Für mich steht die Erinnerung an Wiborada im Zentrum, die erste heiliggesprochene Frau und Stadtheilige von St.Gallen. Dieses Jahr jährt sich ihr Todestag zum 1100. Mal. Gleichzeitig geht es mir auch um all die Geschichten von Frauen, die in der Geschichtsschreibung oft zu wenig Beachtung fanden, oft leise geblieben sind oder vergessen wurden. In einem Alltag, der lange patriarchal geprägt war, ist es an der Zeit bewusst Raum zu schaffen für die weibliche Perspektive und dieses Erfahrungswissen.

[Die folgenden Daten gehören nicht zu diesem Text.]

(** * GSTools [gstools/covmodel/tools.py]: helper functions of the covariance model

    A shallow embedding of [rad_fac], [set_len_anis], [check_bounds],
    [check_arg_in_bounds] and [default_arg_from_bounds], and the properties
    that hold of them.

    Numbers.  Python floats and numpy doubles are IEEE 754 binary64 values and
    are modelled by Rocq's primitive [float], so the infinities, NaN and
    division by zero behave as they do in the program.  Integer literals that
    the program compares or combines with floats (the [0] and [1] of a bound
    pair) denote the corresponding doubles.  In [rad_fac] the powers and the
    Gamma function, which numpy and scipy compute, are parameters.

    Objects.  Entries of a bound tuple are dynamically typed: a number or a
    string ([pyobj]).  Python exceptions are values of [error], and a function
    that can raise returns a [result]. *)

From Stdlib Require Import Floats ZArith List String Ascii Lia.
From stdpp Require Import base option gmap list strings.

Local Open Scope Z_scope.

(** ** Python values, exceptions and results *)

Inductive pyobj : Type :=
| PyFloat (x : float)
| PyStr (s : string).

(** The exceptions the functions of this file can raise.  The program raises
    [ValueError] with two different messages; they are told apart here:
    [InvalidAnisotropy] is "anisotropy-ratios needs to be > 0, got: ..." and
    carries the ratio list printed in the message, [UnknownArgument] is
    "check bounds: unknown argument: ...".  [NegativeDimensions] is the
    [ValueError] of [np.zeros] on a negative length, [PadEmpty] the one of
    [np.pad] in edge mode on an empty array, [SetAnisRaised] any exception
    coming out of [set_anis].  [DanglingReference] cannot arise in Python: it
    is the result of reading a location the heap does not hold. *)
Inductive error : Type :=
| IndexError
| TypeError
| AttributeError (name : string)
| NegativeDimensions
| PadEmpty
| SetAnisRaised
| InvalidAnisotropy (ratios : list float)
| UnknownArgument (arg : string)
| DanglingReference.
(** * Campus Insight: chunking, retrieval, extraction and document lifecycle

  A shallow embedding of [embeddings_search.py], [app.py],
  [backend_main.py] and [ocr_processor.py], followed by the properties
  established for them.

  Conventions of the embedding.
  - A Python [str] is a [string]; its characters are 8-bit code points
    (the Latin-1 range of Python's [str]).
  - A Python [int] is a [Z]; lengths and indices are [nat].
  - A [float] score is an exact rational ([Qc]); rounding is not modelled.
  - A [dict] with string keys is a [gmap string _].
  - A raised exception is the [Raise] alternative of [result]; code that
    mutates the collection or calls the language model runs in the monad
    [M], which threads the state through raised exceptions as Python does.
  - Collaborators that live outside the repository (embedding model,
    optical character recognition, language model, clock) are the fields
    of the class [Env], each a function of its argument: two runs are
    compared under the same behaviour of the collaborators.  The random
    part of a chunk id is an explicit argument.
  - [print] writes to the standard output and may raise (a text that the
    stream cannot encode, a closed stream); it is the collaborator [print].
    The calls of [logging] are left out: a handler that fails reports it on
    the standard error and the call returns.
  - The calls that [app.py] hands to its pool of three worker threads take
    effect in an order that the program does not decide; it is the
    collaborator [pool_order]. *)

From Stdlib Require Import ZArith QArith Qcanon Ascii String List Lia.
From stdpp Require Import base tactics option gmap fin_maps strings pretty sorting numbers.
From stdpp Require Import list.

Local Open Scope Z_scope.
Local Open Scope nat_scope.

(** ** Python primitives *)

Module Py.
(** C10.  In the markdown, html, explain-digest and duplicate-key-checker
    formats the finding set [FormatSuggest] returns holds no ERR code with a
    non-empty [Content], no PRO code and no TRA code, whatever the input
    finding sets held. *)
Theorem FormatSuggest_markdown_deletes (sql currentDB format : string)
    (suggests : list FindingSet) (k : string) (r : Rule) :
  is_markdown_family format = true ->
  (FormatSuggest sql currentDB format suggests).1 !! k = Some r ->
  is_failure k r = false /\ is_PRO k = false /\ is_TRA k = false.
Proof.
  intros Hf. unfold FormatSuggest, FormatSuggest_locals. simpl.
  unfold is_markdown_family in Hf.
  destruct (String.eqb format "json") eqn:Hj.
  { apply String.eqb_eq in Hj. subst format. done. }
  destruct (String.eqb format "text") eqn:Ht.
  { apply String.eqb_eq in Ht. subst format. done. }
  destruct (String.eqb format "lint") eqn:Hl.
  { apply String.eqb_eq in Hl. subst format. done. }
  unfold is_markdown_family. rewrite Hf.
  unfold format_markdown. intros (HE & HP & HT)%md_body_deletes.
  unfold is_failure. by rewrite HE.
Qed.

(** *** The score of the json report *)

Lemma wrap64_small (z : Z) : - 2 ^ 63 <= z < 2 ^ 63 -> wrap64 z = z.
Proof. intros Hz. unfold wrap64. rewrite Z.mod_small; lia. Qed.

Lemma Zsum_Permutation (l1 l2 : list Z) : l1 ≡ₚ l2 -> Spec.Zsum l1 = Spec.Zsum l2.
Proof. induction 1; simpl; lia. Qed.

Lemma is_severity_inv (s : string) :
  Spec.is_severity s = true ->
  exists d, s = String "L" (String d EmptyString) /\ Spec.is_digit d = true.
Proof.
  destruct s as [|c [|d [|e s]]]; simpl.
  - done.
  - intros H. exfalso. revert H. by repeat case_match.
  - destruct (Ascii.eqb c "L") eqn:Hc.
    + apply Ascii.eqb_eq in Hc as ->. intros H. by exists d.
    + intros H. exfalso. revert H Hc.
      destruct c as [[] [] [] [] [] [] [] []]; done.
  - intros H. exfalso. revert H. by repeat case_match.
Qed.

Lemma is_digit_cases (d : ascii) :
  Spec.is_digit d = true ->
  d ∈ ["0"; "1"; "2"; "3"; "4"; "5"; "6"; "7"; "8"; "9"]%char.
Proof.
  destruct d as [[] [] [] [] [] [] [] []]; intros H; vm_compute in H; try discriminate H;
    repeat first [by left | right].
Qed.

(** On a severity [L0] ... [L9] both ways of reading the digit ([TrimLeft]
    in [formatJSON], [Trim] in the markdown reports) give the digit. *)
Lemma severity_digit_Atoi (s : string) :
  Spec.is_severity s = true ->
  strconv.Atoi (strings.TrimLeft s "L") = (Spec.severity_digit s, None) /\
  strconv.Atoi (strings.Trim s "L") = (Spec.severity_digit s, None) /\
  0 <= Spec.severity_digit s <= 9.
Proof.
  intros (d & -> & Hd%is_digit_cases)%is_severity_inv.
  repeat (apply elem_of_cons in Hd as [->|Hd]; [vm_compute; repeat split; congruence|]).
  by apply elem_of_nil in Hd.
Qed.

Section JsonScore.

Variable m : FindingSet.

Hypothesis severities_ok :
  forall k r, m !! k = Some r -> Spec.is_severity (Severity r) = true.

Lemma jsonScoreStep_ok (k : string) (score : Z) :
  is_Some (m !! k) ->
  - 2 ^ 62 <= score <= 100 ->
  jsonScoreStep m k score =
  if is_failure k (index m k) then 0 else score - charge m k.
Proof.
  intros [r Hr] Hs. unfold jsonScoreStep, is_failure, charge.
  rewrite (index_lookup m k r Hr).
  destruct (severity_digit_Atoi _ (severities_ok k r Hr)) as (-> & _ & Hd). simpl.
  rewrite (wrap64_small (_ * 5)) by lia.
  rewrite wrap64_small by lia.
  case_match; [done | lia].
Qed.

Lemma charge_bounds (k : string) : is_Some (m !! k) -> 0 <= charge m k <= 45.
Proof.
  intros [r Hr]. unfold charge. rewrite (index_lookup m k r Hr).
  destruct (severity_digit_Atoi _ (severities_ok k r Hr)) as (_ & _ & Hd). lia.
Qed.

Lemma Zsum_charge_nonneg (l : list string) :
  (forall k, k ∈ l -> is_Some (m !! k)) -> 0 <= Spec.Zsum (charge m <$> l).
Proof.
  induction l as [|b l IHl]; intros Hl; [simpl; lia|].
  pose proof (charge_bounds b (Hl b ltac:(by left))).
  change (0 <= charge m b + Spec.Zsum (charge m <$> l)).
  assert (0 <= Spec.Zsum (charge m <$> l)); [|lia].
  apply IHl. intros k Hk. apply Hl. by right.
Qed.

Lemma jsonScore_fold (l : list string) (score : Z) :
  (forall k, k ∈ l -> is_Some (m !! k)) ->
  45 * Z.of_nat (length l) <= 2 ^ 62 ->
  - 2 ^ 62 + 45 * Z.of_nat (length l) <= score <= 100 ->
  let final := foldl (fun s k => match m !! k with
                                 | Some _ => jsonScoreStep m k s
                                 | None => s
                                 end) score l in
  - 2 ^ 62 <= final <= 100 /\
  (existsb (fun k => is_failure k (index m k)) l = false ->
   final = score - Spec.Zsum (charge m <$> l)) /\
  (existsb (fun k => is_failure k (index m k)) l = true -> final <= 0).
Proof.
  revert score. induction l as [|a l IH]; intros score Hl Hlen Hs.
  - simpl in *. split; [lia|]. split; [intros _; lia | done].
  - rewrite length_cons, Nat2Z.inj_succ in Hlen, Hs.
    assert (Ha : is_Some (m !! a)) by (apply Hl; by left).
    pose proof (charge_bounds a Ha) as Hc.
    assert (Hl' : forall k, k ∈ l -> is_Some (m !! k)) by (intros k Hk; apply Hl; by right).
    pose proof (Zsum_charge_nonneg l Hl') as Hsum.
    change (Spec.Zsum (charge m <$> a :: l)) with (charge m a + Spec.Zsum (charge m <$> l)).
    cbn [foldl existsb].
    destruct Ha as [r Hr]. rewrite Hr.
    rewrite jsonScoreStep_ok by (try (by eexists); lia).
    destruct (is_failure a (index m a)) eqn:Hf; simpl.
    + destruct (IH 0 Hl' ltac:(lia) ltac:(lia)) as (Hb & Hno & Hyes).
      split; [done|]. split; [done|]. intros _.
      destruct (existsb _ l) eqn:He; [by apply Hyes|].
      rewrite (Hno eq_refl). lia.
    + destruct (IH (score - charge m a) Hl' ltac:(lia) ltac:(lia)) as (Hb & Hno & Hyes).
      split; [done|]. split; [|done].
      intros He. rewrite (Hno He). lia.
Qed.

Was erwarten Sie von Ihrem Tag in der Wiborada-Zelle?
Ich lasse mich überraschen. Vielleicht wird der Raum erfüllt sein von Begegnungen, von Gesprächen, von Nähe. Vielleicht wird es still – und ich begegne vor allem mir selbst und habe eine bewusste Pause vom hektischen Alltag.
Gibt es etwas, auf das Sie sich besonders freuen?
Auf unverplante Zeit. Zeit, in der ich nichts muss – in der Gespräche entstehen dürfen oder einfach Stille da sein darf.
Welche Gegenstände bringen Sie mit in die Wiborada-Zelle?
Eine Uhr für die zeitliche Orientierung und einen Notizblock für Gedanken, die vielleicht auftauchen.
Ich möchte mich überraschen lassen – von den Menschen, die vielleicht kommen, und von dem, was in der Stille entsteht.
Haben Sie bereits einen Plan, wie Sie sich beschäftigen werden oder erwarten Sie Besuch?
Ich möchte mich überraschen lassen – von den Menschen, die vielleicht kommen, und von dem, was in der Stille entsteht.
Ohne die Erfahrung schon selbst gemacht zu haben – wem würden Sie sie empfehlen?
Ich denke an Menschen, die viele wichtige Entscheidungen treffen müssen. Für sie könnte es besonders wertvoll sein, sich hin und wieder zurückzuziehen und zu reflektieren. und vielleicht neu zu spüren, was wirklich wesentlich ist.